Raw data>
(* ===== verification/Ids.v ===== *)
(** * Identifiers: utils/ids.go

    [GenerateNeonID] draws 16 random bytes and prints them in hexadecimal; tenant
    and timeline identifiers are made this way. *)

From S2P Require Import Prelude GoLib KubeTypes Api Interfaces Reference Prog.

Definition GenerateNeonID : prog string :=
  s ← Rand 16;
  let bytes := fill_buffer 16 s in
  Ret (hex_EncodeToString bytes).

(** What the comment promises: a 32 character hexadecimal string. *)
Definition neon_id (s : string) : Prop :=
  String.length s = 32%nat ∧ string_all is_lower_hex s = true.

Lemma neon_id_nonempty s : neon_id s → s ≠ "".
Proof. by intros [Hl _] ->. Qed.

(** The exact behaviour, used by the callers: one call, then the printed buffer. *)
Lemma wp_GenerateNeonID (Q : trace → outcome string → Prop) :
  (∀ s, neon_id (hex_EncodeToString (fill_buffer 16 s)) →
    Q [Ev (CRand 16) s] (Returned (hex_EncodeToString (fill_buffer 16 s)))) →
  wp GenerateNeonID Q.
Proof.
  intros H s. apply (H s). split.
  - by rewrite hex_encode_length, fill_buffer_length.
  - apply hex_encode_lower.
Qed.

(** Two full reads of the random source give the same identifier only if they
    gave the same bytes. *)
Lemma neon_id_bytes_inj (s t : string) :
  String.length s = 16%nat → String.length t = 16%nat →
  hex_EncodeToString (fill_buffer 16 s) = hex_EncodeToString (fill_buffer 16 t) → s = t.
Proof.
  intros Hs Ht H%hex_encode_inj. revert H. rewrite <-Hs at 1. rewrite <-Ht.
  by rewrite !fill_buffer_exact.
Qed.

(** C39. [GenerateNeonID] never fails, and in every environment returns a string of
    exactly 32 lower-case hexadecimal digits that determines the 16 random bytes:
    decoding it gives them back. *)
Theorem GenerateNeonID_hex32 :
  wp GenerateNeonID (λ tr o, ∃ s id,
    tr = [Ev (CRand 16) s] ∧ o = Returned id ∧ neon_id id ∧
    hex_DecodeString id = Ok (fill_buffer 16 s)).
Proof.
  apply wp_GenerateNeonID. intros s Hid. do 2 eexists.
  split_and!; [done|done|done|]. apply hex_decode_encode.
Qed.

Exercise brief>
For every line of the data above that contains "Returned", copy that line.

Exercise result>
    Q [Ev (CRand 16) s] (Returned (hex_EncodeToString (fill_buffer 16 s)))) →
    tr = [Ev (CRand 16) s] ∧ o = Returned id ∧ neon_id id ∧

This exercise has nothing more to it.